Raman has also slipped in a couple of eloquent sound-off pieces. He takes issue with the term "creative writing" and talks about how creative writing courses are invariably rip-offs creating unreal expectations for those who just want easy fixes, while the charlatans who teach such course just run away with the money, I suppose.
The article by Sam Sacks that Raman refers to is well worth a read. It highlights the dangers of formulaic teaching of creative writing "rules", resulting in a homogeneity of style which can undoubtedly be seen in much recent American writing. (Golden's Memoir's of a Geisha is wonderfully formulaic, for example, and he was a product of such a course.)
The UEA course on the other hand has continued to turn out distinctive writers, Rattawat Lapcharoensap, Tash Aw, Diana Evans, Tracy Chevalier, Andrew Miller, and Toby Litt. My favourite new writer of last year, Marina Lewycka did the creative writing MA at Sheffield Hallam University. (Not Union Jack-waving here but.)
As Tash said on that occasion at Silverfish :
No-one's ever going to teach you how to write. The (UEA) course makes you look at your own work and develop critical skills very quickly.And that really is the heart of the matter. Rule bound formulaic teaching vs. providing the opportunity for writers to discover what works for them, and what doesn't, in a relatively unstressful environment.
There are courses and there are courses, then. Teachers worth their salt need to constantly reevalaute their methodology and ask themself the toughest of questions - what kind of writers are we producing? The UEA course is clearly doing something right: the Iowa Writers workshop perhaps not.

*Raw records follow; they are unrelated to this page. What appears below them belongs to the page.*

(** * Expense Tracker Pro: a shallow embedding of [main.py]

    The program is a FastMCP server with three tools ([add_expense],
    [list_expenses], [get_summary]) and two resources
    ([expenses://categories], [expenses://summary]) over one SQLite table
    [expenses(id, amount, date, category, subcategory, note)].

    Modelling conventions.
    - Python [str] and SQLite [TEXT] are byte strings ([string]), the
      UTF-8 form of the text; SQLite's BINARY collation is
      [String.compare].  Column widths count characters; [upper] is exact
      on ASCII text and leaves other characters as they are.
    - Python [float] and SQLite [REAL] are IEEE binary64 values
      ([spec_float] at precision 53, exponent bound 1024).
    - Python [int] and SQLite [INTEGER] are [Z]; an [int] bound to a
      [?] has to fit 64 bits, or the binding raises.
    - A handler is a function of the store; an exception is the [Raised]
      outcome carrying [str(e)].
    - The [ctx] argument of [add_expense] only logs; it is left out. *)

From Stdlib Require Import ZArith List String Ascii Bool Lia.
From Stdlib Require Import Floats.SpecFloat DecimalString.
From Stdlib Require Import Sorting.Mergesort Sorting.Sorted Sorting.Permutation.
From Stdlib Require Import Orders Relations.
Import ListNotations.

Open Scope string_scope.
Open Scope Z_scope.

(* ------------------------------------------------------------------ *)
(** ** Python text primitives *)

Module Text.

(** ["c" * n] *)
Fixpoint times (c : string) (n : nat) : string :=
  match n with
  | O => ""
  | S k => c ++ times c k
  end.

(** A byte that continues a UTF-8 character: [10xxxxxx]. *)
Definition is_continuation (c : ascii) : bool :=
  match c with
  | Ascii _ _ _ _ _ _ b6 b7 => (b7 && negb b6)%bool
  end.

(** [len(s)]: the number of characters, one for each byte that does not
    continue a character. *)
Fixpoint chars (s : string) : nat :=
  match s with
  | EmptyString => O
  | String c rest =>
      if is_continuation c then chars rest else S (chars rest)
  end.

(** [format(s, "<w")]: pad on the right with spaces up to [w]
    characters, never truncate. *)
Definition ljust (w : nat) (s : string) : string :=
  s ++ times " " (w - chars s).

(** [sep.join(parts)] *)
Definition join (sep : string) (parts : list string) : string :=
  String.concat sep parts.

(** [str(n)] for an integer. *)
Definition str_int (n : Z) : string :=
  NilZero.string_of_int (Z.to_int n).

Definition upper_char (c : ascii) : ascii :=
  let n := nat_of_ascii c in
  if (Nat.leb 97 n && Nat.leb n 122)%bool then ascii_of_nat (n - 32) else c.

(** [s.upper()] *)
Fixpoint upper (s : string) : string :=
  match s with
  | EmptyString => EmptyString
  | String c rest => String (upper_char c) (upper rest)
  end.

(** Truth value of an [Optional[str]]: [None] and [""] are falsy. *)
Definition truthy (o : option string) : bool :=
  match o with
  | Some (String _ _) => true
  | _ => false
  end.

(** [o or d] *)
Definition or_else (o : option string) (d : string) : string :=
  match o with
  | Some (String c rest) => String c rest
  | _ => d
  end.

(** [needle in hay] *)
Fixpoint contains (needle hay : string) : bool :=
  if String.prefix needle hay then true
  else match hay with
       | EmptyString => false
       | String _ rest => contains needle rest
       end.

End Text.

(* ------------------------------------------------------------------ *)
(** ** binary64 numbers and their [.2f] rendering *)

Module Float.

Definition float := spec_float.

Definition prec : Z := 53.
Definition emax : Z := 1024.

Definition zero : float := S754_zero false.
Definition add : float -> float -> float := SFadd prec emax.
Definition div : float -> float -> float := SFdiv prec emax.
Definition leb : float -> float -> bool := SFleb.
Definition ltb : float -> float -> bool := SFltb.

Definition is_nan (x : float) : bool :=
  match x with
  | S754_nan => true
  | _ => false
  end.

(** [float(n)] *)
Definition of_Z (n : Z) : float := binary_normalize prec emax n 0 false.

(** The decimal literal [n / 100], e.g. [cents 1234] is [12.34]. *)
Definition cents (n : Z) : float := div (of_Z n) (of_Z 100).

(** Nearest integer to [num / den], ties to even ([den > 0]). *)
Definition round_half_even (num den : Z) : Z :=
  let q := num / den in
  let r := num mod den in
  match (2 * r ?= den) with
  | Lt => q
  | Gt => q + 1
  | Eq => if Z.even q then q else q + 1
  end.

(** Hundredths of the magnitude [m * 2^e], correctly rounded. *)
Definition hundredths (m : positive) (e : Z) : Z :=
  if 0 <=? e then Zpos m * 100 * 2 ^ e
  else round_half_even (Zpos m * 100) (2 ^ (- e)).

Definition two_digits (n : Z) : string :=
  if n <? 10 then "0" ++ Text.str_int n else Text.str_int n.

Definition sign (s : bool) : string := if s then "-" else "".

(** [format(x, ".2f")] *)
Definition fmt_2f (x : float) : string :=
  match x with
  | S754_nan => "nan"
  | S754_infinity s => sign s ++ "inf"
  | S754_zero s => sign s ++ "0.00"
  | S754_finite s m e =>
      let h := hundredths m e in
      sign s ++ Text.str_int (h / 100) ++ "." ++ two_digits (h mod 100)
  end.

End Float.

Import Float(float).

(* ------------------------------------------------------------------ *)
(** ** Outcomes and the store monad *)

(** What a Python call produces: a value, or an exception with its text. *)
Inductive outcome (A : Type) : Type :=
| Returned (a : A)
| Raised (e : string).
(** The file system (with the paths that can be opened for writing), the
    console and the figures shown so far. *)
Record world : Type := {
  fs : gmap string file;
  writable : string -> bool;
  stdout : list string;
  shown : list figure
}.

(** Computations that read and change the world and may raise: the world
    at the time of the exception is kept. *)
Definition M (A : Type) : Type := world -> result A * world.

Definition ret {A} (a : A) : M A := fun w => (Ok a, w).

Definition raise {A} (e : exn) : M A := fun w => (Raise e, w).

Definition bind {A B} (m : M A) (k : A -> M B) : M B :=
  fun w =>
    match m w with
    | (Ok a, w') => k a w'
    | (Raise e, w') => (Raise e, w')
    end.

Definition lift {A} (r : result A) : M A := fun w => (r, w).

Notation "x <- m ;; k" := (bind m (fun x => k))
  (at level 100, m at next level, right associativity).
Notation "m ;;; k" := (bind m (fun _ => k))
  (at level 100, right associativity).

Definition when (b : bool) (m : M unit) : M unit :=
  if b then m else ret tt.

(** [Image.open(path).convert("RGB")] *)
Definition image_open (path : string) : M image :=
  fun w =>
    match fs w !! path with
    | None => (Raise FileNotFoundError, w)
    | Some (ImageFile img) => (Ok img, w)
    | Some _ => (Raise UnidentifiedImageError, w)
    end.

(** Opening [path] for writing and storing [f] there. *)
Definition write_file (path : string) (f : file) : M unit :=
  fun w =>
    if writable w path
    then (Ok tt, {| fs := <[path := f]> (fs w); writable := writable w;
                    stdout := stdout w; shown := shown w |})
    else (Raise OSError, w).

(** [print(s)] *)
Definition print (s : string) : M unit :=
  fun w => (Ok tt, {| fs := fs w; writable := writable w;
                      stdout := stdout w ++ [s]; shown := shown w |}).

(** [plt.show()] *)
Definition plt_show (fig : figure) : M unit :=
  fun w => (Ok tt, {| fs := fs w; writable := writable w;
                      stdout := stdout w; shown := shown w ++ [fig] |}).

(** The arguments of [extract_colorblind_safe_palette]. *)
Record args : Type := {
  image_path : string;
  n_colors : nat;
  deltaE_thresh : Q;
  resize : Q;
  plot : bool;
  save : bool;
  outdir : option string
}.

(** The defaults of the signature. *)
Definition default_args (path : string) : args :=
  {| image_path := path; n_colors := 5; deltaE_thresh := 10;
     resize := 400; plot := true; save := true; outdir := None |}.

(** ** Containers *)

(** [Counter(labels)]: a dictionary from a label to the number of its
    occurrences; a label that does not occur has no key. *)
Definition Counter (labels : list nat) : gmap nat nat :=
  foldr (fun l (m : gmap nat nat) => <[l := S (default 0%nat (m !! l))]> m)
        ∅ labels.

(** [counts[i]] on a [Counter]: a missing key counts zero. *)
Definition counter_get (counts : gmap nat nat) (i : nat) : nat :=
  default 0%nat (counts !! i).

(** [zip] of three lists: as long as the shortest. *)
Fixpoint zip3 {A B C} (l1 : list A) (l2 : list B) (l3 : list C)
  : list (A * B * C) :=
  match l1, l2, l3 with
  | a :: l1', b :: l2', c :: l3' => (a, b, c) :: zip3 l1' l2' l3'
  | _, _, _ => []
  end.

(** [results.sort(key=...)]: Python's sort is stable; this is the
    insertion sort that keeps equal keys in their order. *)
Fixpoint insert_by {A} (key : A -> Q) (x : A) (l : list A) : list A :=
  match l with
  | [] => [x]
  | y :: l' =>
      if Qle_bool (key x) (key y) then x :: y :: l'
      else y :: insert_by key x l'
  end.

Definition sort_by {A} (key : A -> Q) (l : list A) : list A :=
  foldr (insert_by key) [] l.

(** [sep.join(l)] *)
Fixpoint join (sep : string) (l : list string) : string :=
  match l with
  | [] => EmptyString
  | [s] => s
  | s :: l' => (s ++ sep ++ join sep l')%string
  end.

(** The newline character. *)
Definition nl : string := String (ascii_of_nat 10) EmptyString.

(** The fixed rows of the table. *)
Definition table_head : string :=
  ("┏━━━━━━━━━━┳━━━━━━━━━━━━━━━━━┳━━━━━━━━━━┳━━━━━━━━━━━━━━━━━━━━┓" ++ nl ++
   "┃ Hex      ┃ RGB             ┃ Freq (%) ┃ Color-Blind Safe?  ┃" ++ nl ++
   "┡━━━━━━━━━━╇━━━━━━━━━━━━━━━━━╇━━━━━━━━━━╇━━━━━━━━━━━━━━━━━━━━┩" ++ nl)%string.

Definition table_foot : string :=
  ("└──────────┴─────────────────┴──────────┴────────────────────┘" ++ nl)%string.

(** * A concrete instance

    Stand-ins for the rounding and the libraries, simple enough to run:
    the theorems below are stated for any rounding and any libraries that
    meet the hypotheses, and are exercised on these. *)

(** Rounding that changes nothing. *)
Definition exact_fl (x : Q) : Q := x.

(** Round-to-nearest, ties to even, to 53 significant bits: binary64
    without overflow and underflow. *)
Definition binary64 (x : Q) : Q :=
  if Qeq_bool x 0 then 0%Q
  else
    let a := Qabs x in
    let e0 := Z.log2 (Qnum a) - Z.log2 (Zpos (Qden a)) in
    let e := if Qltb a (Qpower 2 e0) then e0 - 1 else e0 in
    let ulp := Qpower 2 (e - 52) in
    let m := inject_Z (rint (a / ulp)) in
    Qred (if Qltb x 0 then - (m * ulp) else m * ulp)%Q.

(** A resize that keeps the first pixels. *)
Definition crop_resize (img : image) (size : Z * Z) : result image :=
  Ok {| img_w := fst size;
        img_h := snd size;
        img_data := firstn (Z.to_nat (fst size * snd size)) (img_data img) |}.

(** A clustering that takes the first [n] samples as centres and deals
    the samples round-robin; like [KMeans] it refuses no cluster and
    fewer samples than clusters. *)
Definition round_robin_clusters (n n_init : nat) (seed : Z)
  (pixels : list color) : result (list nat * list color) :=
  if (Nat.leb 1 n && Nat.leb n (length pixels))%bool
  then Ok (map (fun k => Nat.modulo k n) (seq 0 (length pixels)),
           firstn n pixels)
  else Raise ValueError.

(** A linear map in place of the Lab conversion. *)
Definition linear_lab (c : color) : color :=
  let '(r, g, b) := c in
  (100 * g, 100 * (r - g), 100 * (g - b))%Q.

(** The taxicab norm. *)
Definition taxicab_norm (v : color) : Q :=
  let '(x, y, z) := v in (Qabs x + Qabs y + Qabs z)%Q.
(** ** More on registration *)

(** A registration fulfils exactly when a user is signed in and the remote
    call fulfils, and then with the response of that call. *)
Theorem register_fulfils_iff (net : Settled Response) (id : string) (data : obj)
    (w : World) (response : Response) :
  (registerForHackathon net id data w).1 = Fulfilled response
  ↔ is_Some (currentUser w) ∧ net = Fulfilled response.
Proof.
  destruct (currentUser w) as [uid|] eqn:Huser.
  - destruct net as [r|e].
    + rewrite (registerForHackathon_fulfilled _ _ uid) by done. simpl.
      split; [intros [= ->]; eauto|by intros [_ ?]].
    + rewrite (registerForHackathon_rejected _ _ uid) by done.
      destruct (registerForHackathon_catch_world e (sent (register_request id data) w))
        as [e' ->].
      split; [done|by intros [_ ?]].
  - rewrite registerForHackathon_no_user by done. simpl.
    split; [done|]. intros [[? ?] _]. done.
Qed.

Lemma registerForHackathon_catch_shape (e e' : JsError) (w w' : World) :
  registerForHackathon_catch e w = (Rejected e', w') →
  err_response e' = None ∧ err_code e' ≠ Some "ECONNABORTED".
Proof.
  unfold registerForHackathon_catch.
  repeat (case_bool_decide || case_match); intros [= <- <-]; simpl; done.
Qed.

(** A registration that rejects has not touched [localStorage], and the
    error it throws carries no response and no timeout code: the status and
    the body of the backend's answer do not reach the caller. *)
Theorem register_rejection_shape (net : Settled Response) (id : string) (data : obj)
    (w : World) (e' : JsError) :
  (registerForHackathon net id data w).1 = Rejected e' →
  localStorage (registerForHackathon net id data w).2 = localStorage w
  ∧ err_response e' = None
  ∧ err_code e' ≠ Some "ECONNABORTED".
Proof.
  destruct (currentUser w) as [uid|] eqn:Huser.
  - destruct net as [r|e].
    + by rewrite (registerForHackathon_fulfilled _ _ uid).
    + rewrite (registerForHackathon_rejected _ _ uid) by done.
      destruct (registerForHackathon_catch_world e (sent (register_request id data) w))
        as [e'' He]. rewrite He. simpl. intros [= ->].
      split; [done|]. by eapply registerForHackathon_catch_shape.
  - rewrite registerForHackathon_no_user by done. simpl. by intros [= <-].
Qed.

Lemma register_rejection_shape_witness :
  let run := registerForHackathon (Rejected (http_error 500 (Some "boom"))) "X" ∅
               (signed_in "u1" []) in
  run.1 = Rejected (Error "boom")
  ∧ err_response (Error "boom") = None.
Proof.
  intros run. assert (run.1 = Rejected (Error "boom")) as Hrun by reflexivity.
  split; [exact Hrun|].
  by destruct (register_rejection_shape _ _ _ _ _ Hrun) as (_ & ? & _).
Defined.

(** The cached record carries every property of the registration data
    unchanged, also over the fixed properties, and always has the six fixed
    properties; its title is the data's whenever the data has one, even an
    empty one, and the stock title otherwise. *)
Theorem mockRegistration_spread (id uid now : string) (data : obj) :
  let reg := mockRegistration id uid now data in
  data ⊆ reg
  ∧ dom reg = dom data ∪ {["id"; "hackathon_id"; "user_id"; "registration_date";
                           "status"; "hackathon_title"]}
  ∧ reg !! "hackathon_title"
    = Some (default (VStr "Registered Hackathon") (data !! "hackathon_title")).
Proof.
  intros reg. unfold reg, mockRegistration. split; [apply map_union_subseteq_l|].
  split.
  - rewrite dom_union_L, !dom_insert_L, dom_empty_L. set_solver.
  - destruct (data !! "hackathon_title") as [v|] eqn:Hv.
    + by rewrite (lookup_union_Some_l _ _ _ _ Hv).
    + rewrite lookup_union_r by done.
      do 5 (rewrite lookup_insert_ne by done). by rewrite lookup_insert_eq.
Qed.

(** The fallback path does not deduplicate: after two successful
    registrations for one hackathon, a listing whose remote call fails
    returns two entries with the same identifier. *)
Theorem fallback_keeps_duplicates (r1 r2 : Response) (e : JsError) (id uid : string)
    (d1 d2 : obj) (w : World) :
  currentUser w = Some uid →
  d1 !! "hackathon_id" = None →
  d2 !! "hackathon_id" = None →
  let w1 := (registerForHackathon (Fulfilled r1) id d1 w).2 in
  let w2 := (registerForHackathon (Fulfilled r2) id d2 w1).2 in
  ∃ regs,
    (getUserRegistrations (Rejected e) w2).1 = Fulfilled (registrations_response regs)
    ∧ ¬ ids_distinct regs.
Proof.
  intros Huser Hd1 Hd2 w1 w2. exists (cache w2).
  split; [by rewrite getUserRegistrations_rejected|].
  assert (currentUser w1 = Some uid) as Huser1.
  { unfold w1. by rewrite (registerForHackathon_fulfilled _ _ uid). }
  assert (cache w2 = cache w ++ [mockRegistration id uid (clock w) d1;
                                 mockRegistration id uid (clock w1) d2]) as ->.
  { unfold w2. rewrite (registerForHackathon_fulfilled _ _ uid) by done. simpl.
    rewrite cache_cached. unfold w1 at 1.
    rewrite (registerForHackathon_fulfilled _ _ uid) by done. simpl.
    by rewrite cache_cached, <- app_assoc. }
  apply ids_distinct_app_inv. unfold same_id.
  rewrite !mockRegistration_hackathon_id by done. simpl. apply String.eqb_refl.
Qed.

Lemma fallback_keeps_duplicates_witness :
  let w := signed_in "u1" [] in
  currentUser w = Some "u1"
  ∧ (∅ : obj) !! "hackathon_id" = None
  ∧ ∃ regs,
      (getUserRegistrations (Rejected offline)
         (registerForHackathon (Fulfilled created) "X" ∅
            (registerForHackathon (Fulfilled created) "X" ∅ w).2).2).1
        = Fulfilled (registrations_response regs)
      ∧ ¬ ids_distinct regs.
Proof.
  intros w. split; [reflexivity|]. split; [reflexivity|].
  apply (fallback_keeps_duplicates created created offline "X" "u1" ∅ ∅ w);
    reflexivity.
Defined.

(** ** More on the dashboard statistics *)

Lemma participants_length_nonneg (h : obj) : (0 ≤ participants_length h)%Z.
Proof. unfold participants_length. repeat case_match; lia. Qed.

Lemma fold_registrations (l : list obj) (acc : Z) :
  fold_left (λ sum h, sum + participants_length h)%Z l acc
  = (acc + fold_left (λ sum h, sum + participants_length h)%Z l 0)%Z.
Proof.
  revert acc. induction l as [|h l IH]; intros acc; simpl; [lia|].
  rewrite (IH (acc + participants_length h)%Z), (IH (0 + participants_length h)%Z). lia.
Qed.

Lemma totalRegistrations_cons (h : obj) (l : list obj) :
  AnalyticsModal.totalRegistrations (h :: l)
  = (participants_length h + AnalyticsModal.totalRegistrations l)%Z.
Proof.
  unfold AnalyticsModal.totalRegistrations. simpl. rewrite fold_registrations. lia.
Qed.

Lemma totalRegistrations_app (a b : list obj) :
  AnalyticsModal.totalRegistrations (a ++ b)
  = (AnalyticsModal.totalRegistrations a + AnalyticsModal.totalRegistrations b)%Z.
Proof.
  induction a as [|h a IH]; simpl; [done|].
  rewrite !totalRegistrations_cons, IH. lia.
Qed.

Lemma totalRegistrations_bound (l : list obj) (h : obj) :
  h ∈ l → (0 ≤ participants_length h ≤ AnalyticsModal.totalRegistrations l)%Z.
Proof.
  induction l as [|x l IH]; intros Hin; [by apply elem_of_nil in Hin|].
  rewrite totalRegistrations_cons.
  pose proof (participants_length_nonneg x).
  assert (0 ≤ AnalyticsModal.totalRegistrations l)%Z.
  { clear. induction l as [|y l IH]; [done|]. rewrite totalRegistrations_cons.
    pose proof (participants_length_nonneg y). lia. }
  apply elem_of_cons in Hin as [->|Hin]; [lia|]. specialize (IH Hin). lia.
Qed.

Lemma status_exclusive (h : obj) :
  has_status "ongoing" h && has_status "completed" h = false.
Proof.
  unfold has_status. destruct (h !! "status") as [[| | |s|]|]; simpl; try done.
  destruct (String.eqb_spec s "ongoing") as [->|]; done.
Qed.

Lemma filter_disjoint_length {A} (p q : A → bool) (l : list A) :
  (∀ x, p x && q x = false) →
  (length (List.filter p l) + length (List.filter q l) ≤ length l)%nat.
Proof.
  intros Hpq. induction l as [|x l IH]; simpl; [done|].
  specialize (Hpq x). destruct (p x), (q x); simpl in *; (done || lia).
Qed.

Lemma mostPopular_elem (h0 : obj) (tl : list obj) :
  AnalyticsModal.mostPopular (h0 :: tl) ∈ h0 :: tl.
Proof.
  unfold AnalyticsModal.mostPopular. simpl. rewrite Z.gtb_ltb, Z.ltb_irrefl.
  destruct (first_maximum_fold [h0] tl h0) as (i & Hi & _).
  - exists 0%nat. split; [done|]. split.
    + intros [|j] h Hj; simpl in Hj; [|done]. injection Hj as Hj. subst h. lia.
    + intros j h Hj. lia.
  - apply list_elem_of_lookup. eauto.
Qed.

(** The statistics of the organiser dashboard are consistent: no count is
    negative, ongoing and completed events together are no more than all
    events, every event's participant count is within the total of
    registrations, and so is that of the most popular event of the
    analytics view. *)
Theorem stats_consistent (hackathonData : list obj) :
  let stats := FacultyDashboard.calculateStats hackathonData in
  (0 ≤ FacultyDashboard.activeHackathons stats)%Z
  ∧ (0 ≤ FacultyDashboard.completedHackathons stats)%Z
  ∧ (FacultyDashboard.activeHackathons stats + FacultyDashboard.completedHackathons stats
     ≤ FacultyDashboard.totalHackathons stats)%Z
  ∧ (∀ h, h ∈ hackathonData →
       (0 ≤ participants_length h ≤ FacultyDashboard.totalRegistrations stats)%Z)
  ∧ (0 ≤ participants_length (AnalyticsModal.mostPopular hackathonData)
     ≤ FacultyDashboard.totalRegistrations stats)%Z.
Proof.
  intros stats. unfold stats, FacultyDashboard.calculateStats. simpl.
  split; [lia|]. split; [lia|]. split.
  { pose proof (filter_disjoint_length (has_status "ongoing") (has_status "completed")
                  hackathonData status_exclusive). lia. }
  split; [apply totalRegistrations_bound|].
  destruct hackathonData as [|h0 tl]; [done|].
  apply (totalRegistrations_bound (h0 :: tl)), mostPopular_elem.
Qed.

Lemma calculateStats_total (l : list obj) :
  FacultyDashboard.totalRegistrations (FacultyDashboard.calculateStats l)
  = AnalyticsModal.totalRegistrations l.
Proof. done. Qed.

Lemma filter_length_perm {A} (p : A → bool) (a b : list A) :
  a ≡ₚ b → length (List.filter p a) = length (List.filter p b).
Proof.
  induction 1 as [|x a b _ IH|x y a|a b c _ IH1 _ IH2]; simpl; try done.
  - destruct (p x); simpl; by rewrite IH.
  - by destruct (p x), (p y).
  - by rewrite IH1.
Qed.

Lemma totalRegistrations_perm (a b : list obj) :
  a ≡ₚ b → AnalyticsModal.totalRegistrations a = AnalyticsModal.totalRegistrations b.
Proof.
  induction 1 as [|x a b _ IH|x y a|a b c _ IH1 _ IH2]; try done.
  - by rewrite !totalRegistrations_cons, IH.
  - rewrite !totalRegistrations_cons. lia.
  - by rewrite IH1.
Qed.

(** The four counts do not depend on the order of the events. *)
Theorem calculateStats_order_free (a b : list obj) :
  a ≡ₚ b →
  FacultyDashboard.calculateStats a = FacultyDashboard.calculateStats b.
Proof.
  intros Hperm. unfold FacultyDashboard.calculateStats.
  pose proof (totalRegistrations_perm a b Hperm) as Htotal.
  unfold AnalyticsModal.totalRegistrations in Htotal. rewrite Htotal.
  rewrite (filter_length_perm (has_status "ongoing") a b Hperm).
  rewrite (filter_length_perm (has_status "completed") a b Hperm).
  by rewrite (Permutation_length Hperm).
Qed.

Lemma calculateStats_order_free_witness :
  let a := hackathon_with "a" [VStr "u1"] in
  let b := <["status" := VStr "ongoing"]> (hackathon_with "b" []) in
  [a; b] ≡ₚ [b; a]
  ∧ FacultyDashboard.calculateStats [a; b] = FacultyDashboard.calculateStats [b; a].
Proof.
  intros a b. split; [apply perm_swap|].
  apply (calculateStats_order_free [a; b] [b; a]), perm_swap.
Defined.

I could argue much further but won't. Raman's piece is well worth a read, and you might also like to look at some of my previous posts about creative writing courses.
Raman's other rant is against the term post-colonial literature. And here, I agree with him entirely. I guess it's just that those who spend time in the academic pursuit of Literature (with a big L) need lots of funny expressions that make the rest us mere readers feel like ignorant yoiks.